24. Ask other customers if they have any Grey Poupon.
25. Drape a blanket around your shoulders and run around saying, "...I'm Batman. Come, Robin--to the Batcave!"
26. TP as much of the store as possible.
27. Randomly throw things over into neighboring aisles.
28. Play with the calculators so that they all spell "hello" upside down.
29. When someone asks if you need help, begin to cry and ask, "Why won't you people just leave me alone?"
30. When two or three people are walking ahead of you, run between them, yelling, "Red Rover!"
31. Make up nonsense products and ask newly hired employees if there are any in stock, i.e., "Do you have any Shnerples here?"
32. Take up an entire aisle in Toys by setting up a full-scale battlefield with G.I. Joes vs. the X-Men.
33. Take bets on the battle described above.

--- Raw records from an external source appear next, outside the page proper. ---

(** X14. A re-authentication is made only on a client that holds a token,
    only after the clock was read, and only when more than 25 minutes have
    elapsed; it is made on the client as the caller passed it, with the
    old token and issue time still in place. *)
Theorem reauth_only_when_stale (c : StorageClient) (method path : string)
    (headers : HeadersArg) (body : option Body) (w : W)
    (c0 : StorageClient) (answer : StorageClient * option error) :
  let R := body_run c method path headers body w in
  In (EvGetAuthenticationToken c0 answer) (trace R) ->
  c0 = c /\
  is_Some (authToken c) /\
  exists d : Duration,
    clockReadings (trace R) = [(tokenIssued c, d)] /\ 25 * Minute < d.
Proof.
  cases; intros H; cbn in H; member H.
  all: injection H as <- _.
  all: match goal with
       | Hs : Qgtb (Minutes ?d) 25 = true |- _ =>
           apply Minutes_gt_25 in Hs; split; [reflexivity|];
           split; [eauto|]; exists d; split; [reflexivity | exact Hs]
       end.
Qed.

(** X15. After a re-authentication that returned no error, the call goes
    on with the token the client holds now: if there is one, the call
    executes one request, with that token attached; if the client was
    left without a token, the call panics at the dereference of the token
    and executes no request. *)
Theorem after_successful_reauth (c : StorageClient)
    (method path : string) (headers : HeadersArg) (body : option Body) (w : W)
    (c0 c' : StorageClient) :
  let R := body_run c method path headers body w in
  In (EvGetAuthenticationToken c0 (c', None)) (trace R) ->
  match authToken c' with
  | Some token =>
      exists req' : Request,
        executed (trace R)
        = [addHeader CanonicalMIMEHeaderKey req' AUTH_HEADER token]
  | None =>
      outcome R = Panics NilDereference /\ executed (trace R) = []
  end.
Proof.
  cases; intros H; cbn in H; member H.
  all: injection H as _ <-.
  all: repeat match goal with
              | H1 : authToken ?x = _, H2 : authToken ?x = _ |- _ =>
                  rewrite H1 in H2; first [discriminate H2 | injection H2 as <-]
              end.
  all: cbn; eauto.
Qed.

(** X16. The request a call executes has the method, URL and protocol of
    the request that was built, and under every key other than
    X-Auth-Token the values the built request had, followed by the values
    the caller passes for that key: attaching the token disturbs no other
    header. *)
Theorem executed_request (c : StorageClient) (method path : string)
    (headers : HeadersArg) (body : option Body) (w : W)
    (req : Request) (cl : option Client) (sent : Request)
    (answer : Response + error) :
  let R := body_run c method path headers body w in
  In (EvBuildNonJSONRequest (client c) method path body (inl req)) (trace R) ->
  In (EvExecuteRequest cl sent answer) (trace R) ->
  Method sent = Method req /\
  URL sent = URL req /\
  Proto sent = Proto req /\
  forall k : string,
    CanonicalMIMEHeaderKey k <> CanonicalMIMEHeaderKey AUTH_HEADER ->
    values (Header sent) k
    = values (Header req) k ++ passedValues CanonicalMIMEHeaderKey headers k.
Proof.
  assert (Hnil : forall (r : Request) k,
             values (Header r) k
             = values (Header r) k
               ++ passedValues CanonicalMIMEHeaderKey NilInterface k).
  { intros r k. cbn. now rewrite app_nil_r. }
  assert (Hmap : forall entries (r r' : Request) dh,
             rangeHeaders ToLower CanonicalMIMEHeaderKey entries r [] = (r', dh) ->
             Method r' = Method r /\ URL r' = URL r /\ Proto r' = Proto r /\
             forall k, values (Header r') k
                       = values (Header r) k
                         ++ passedValues CanonicalMIMEHeaderKey
                              (MapStringString entries) k).
  { intros entries r r' dh E.
    pose proof (rangeHeaders_spec ToLower CanonicalMIMEHeaderKey entries r [])
      as H. cbv zeta in H. rewrite E in H. cbn [fst snd] in H. tauto. }
  assert (Htok : forall (r : Request) token k,
             CanonicalMIMEHeaderKey k <> CanonicalMIMEHeaderKey AUTH_HEADER ->
             values (Header (addHeader CanonicalMIMEHeaderKey r AUTH_HEADER token)) k
             = values (Header r) k).
  { intros r token k Hk. rewrite HeaderValues_addHeader_any.
    destruct (decide _) as [E|_]; [congruence | apply app_nil_r]. }
  cases; intros Hbuilt Hsent; cbn in Hbuilt, Hsent;
    member Hbuilt; injection Hbuilt as <-; member Hsent;
    injection Hsent as <- <- <-;
    repeat match goal with
           | H1 : ?x = (_, _), H2 : ?x = (_, _) |- _ =>
               rewrite H1 in H2; injection H2 as <- <-
           end;
    try match goal with
        | E : rangeHeaders _ _ _ _ _ = _ |- _ =>
            destruct (Hmap _ _ _ _ E) as (Hm & Hu & Hp & Hv)
        end;
    cbn [addHeader Method URL Proto].
  all: repeat split; try assumption; try reflexivity.
  all: intros k Hk; rewrite ?Htok by exact Hk; auto.
Qed.

End MoreRuns.

Lemma attachHeaders_appends_witness :
  let req' :=
    addHeader canonicalAlready sampleRequest "X-Container-Meta-Owner" "alice" in
  Method req' = Method sampleRequest /\
  URL req' = URL sampleRequest /\
  Proto req' = Proto sampleRequest /\
  forall k : string,
    HeaderValues canonicalAlready (Header req') k
    = HeaderValues canonicalAlready (Header sampleRequest) k
      ++ passedValues canonicalAlready sampleHeaders k.
Proof.
  eapply (attachHeaders_appends lowerASCII canonicalAlready sampleHeaders
            sampleRequest _ (requestLine sampleRequest)).
  reflexivity.
Defined.

Lemma header_values_are_logged_witness :
  logged (trace (sampleRun freshTokenScript sampleClient "box" sampleHeaders))
  = [requestLine sampleRequest +:+ newline
     +:+ formatStringSlice
           (map (debugHeaderLine lowerASCII)
              [("X-Container-Meta-Owner", "alice")])].
Proof.
  apply (header_values_are_logged lowerASCII canonicalAlready
           (scripted freshTokenScript) sampleClient "GET" "box"
           [("X-Container-Meta-Owner", "alice")] None tt sampleRequest).
  - reflexivity.
  - simpl. left. reflexivity.
Defined.


Lemma reauth_only_when_stale_witness :
  let R := sampleRun staleTokenScript sampleClient "box" NilInterface in
  sampleClient = sampleClient /\
  is_Some (authToken sampleClient) /\
  exists d : Duration,
    clockReadings (trace R) = [(tokenIssued sampleClient, d)] /\
    25 * Minute < d.
Proof.
  apply (reauth_only_when_stale lowerASCII canonicalAlready
           (scripted staleTokenScript) sampleClient "GET" "box" NilInterface
           None tt sampleClient (refreshTo "token-2" sampleClient)).
  simpl. do 3 right. left. reflexivity.
Defined.

Lemma after_successful_reauth_witness :
  let R := sampleRun lostTokenScript sampleClient "box" NilInterface in
  outcome R = Panics NilDereference /\ executed (trace R) = [].
Proof.
  apply (after_successful_reauth lowerASCII canonicalAlready
           (scripted lostTokenScript) sampleClient "GET" "box" NilInterface
           None tt sampleClient (fst (refreshLosesToken sampleClient))).
  simpl. do 3 right. left. reflexivity.
Defined.

Lemma executed_request_witness :
  let sent :=
    addHeader canonicalAlready
      (addHeader canonicalAlready sampleRequest
         "X-Container-Meta-Owner" "alice")
      AUTH_HEADER "token-2" in
  Method sent = Method sampleRequest /\
  URL sent = URL sampleRequest /\
  Proto sent = Proto sampleRequest /\
  forall k : string,
    canonicalAlready k <> canonicalAlready AUTH_HEADER ->
    HeaderValues canonicalAlready (Header sent) k
    = HeaderValues canonicalAlready (Header sampleRequest) k
      ++ passedValues canonicalAlready sampleHeaders k.
Proof.
  apply (executed_request lowerASCII canonicalAlready
           (scripted staleTokenScript) sampleClient "GET" "box" sampleHeaders
           None tt sampleRequest (Some sampleGenericClient) _
           (inl "204 No Content")).
  - simpl. left. reflexivity.
  - simpl. do 4 right. left. reflexivity.
Defined.

Section ExecuteRequest.

Context {Config Body Response : Type}.
Variables ToLower CanonicalMIMEHeaderKey : string -> string.
Context {W : Type}.
Variable env : @Env Config Body Response W.

(** X17. [executeRequest] builds exactly one request, for the method and
    path of the caller, on the generic client of the storage client, and
    without a body. *)
Theorem executeRequest_builds_without_body (c : StorageClient)
    (method path : string) (headers : HeadersArg) (w : W) :
  let R := run env
             (executeRequest ToLower CanonicalMIMEHeaderKey c method path headers)
             w in
  exists (answer : Request + error) (rest : list Event),
    trace R = EvBuildNonJSONRequest (client c) method path None answer :: rest /\
    Forall (fun e => kind e <> KBuildNonJSONRequest) rest.
Proof.
  unfold executeRequest, executeRequestBody, doWhen, attachTokenAndExecute,
    execute, attachHeaders, deref.
  repeat (cbn [run outcome world trace event negb];
    match goal with
    | |- context [env ?X ?call ?w] =>
        let x := fresh "answer" in
        let w' := fresh "w" in
        destruct (env X call w) as [x w'];
        lazymatch type of x with
        | (_ * option _)%type => destruct x as [? [?|]]
        | _ => idtac
        end
    | |- context [match ?s with inl _ => _ | inr _ => _ end] => destruct s
    | |- context [match ?h with NilInterface => _ | _ => _ end] => destruct h
    | |- context [rangeHeaders ?T ?e ?r ?l] =>
        destruct (rangeHeaders T e r l)
    | |- context [if negb ?b then _ else _] => destruct b
    | |- context [match authToken ?c with Some _ => _ | None => _ end] =>
        destruct (authToken c)
    | |- context [if Qgtb ?x ?y then _ else _] => destruct (Qgtb x y)
    end);
  cbn [run outcome world trace event negb];
    do 2 eexists; (split; [reflexivity|]); repeat constructor; discriminate.
Qed.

34. Nonchalantly "test" the brushes and combs in Cosmetics.
35. While handling guns in the hunting department, suddenly ask the clerk if he knows where the anti-depressants are. Act as spastic as possible.
36. Hold indoor shopping cart races.
37. Dart around suspiciously while humming the theme from "Mission: Impossible."
38. Attempt to fit into very large gym bags.
39. Attempt to fit others into very large gym bags.
40. Say things like, "Would you be so kind as to direct me to your Twinkies?"
41. Set up a "Valet Parking" sign in front of the store.
42. Two words: "Marco Polo."
43. Leave Cheerios in Lawn and Garden, pillows in the pet food aisle, etc.
44. "Re-alphabetize" the CD's in Electronics.
45. In the auto department, practice your "Madonna" look with various funnels.
46. When someone steps away from his or her cart to look at something, quickly make off with it without saying a word.
47. Relax in the patio furniture until you get kicked out.
48. When an announcement comes over the loudspeaker, assume the fetal position and scream, "No, no! It's those voices again!"
49. Pay off layaways fifty cents at a time.
50. Drag a lounge chair on display over to the magazines and relax. If the store has a food court, buy a soft drink; explain that you don't get out much, and ask if they can put a little umbrella in it.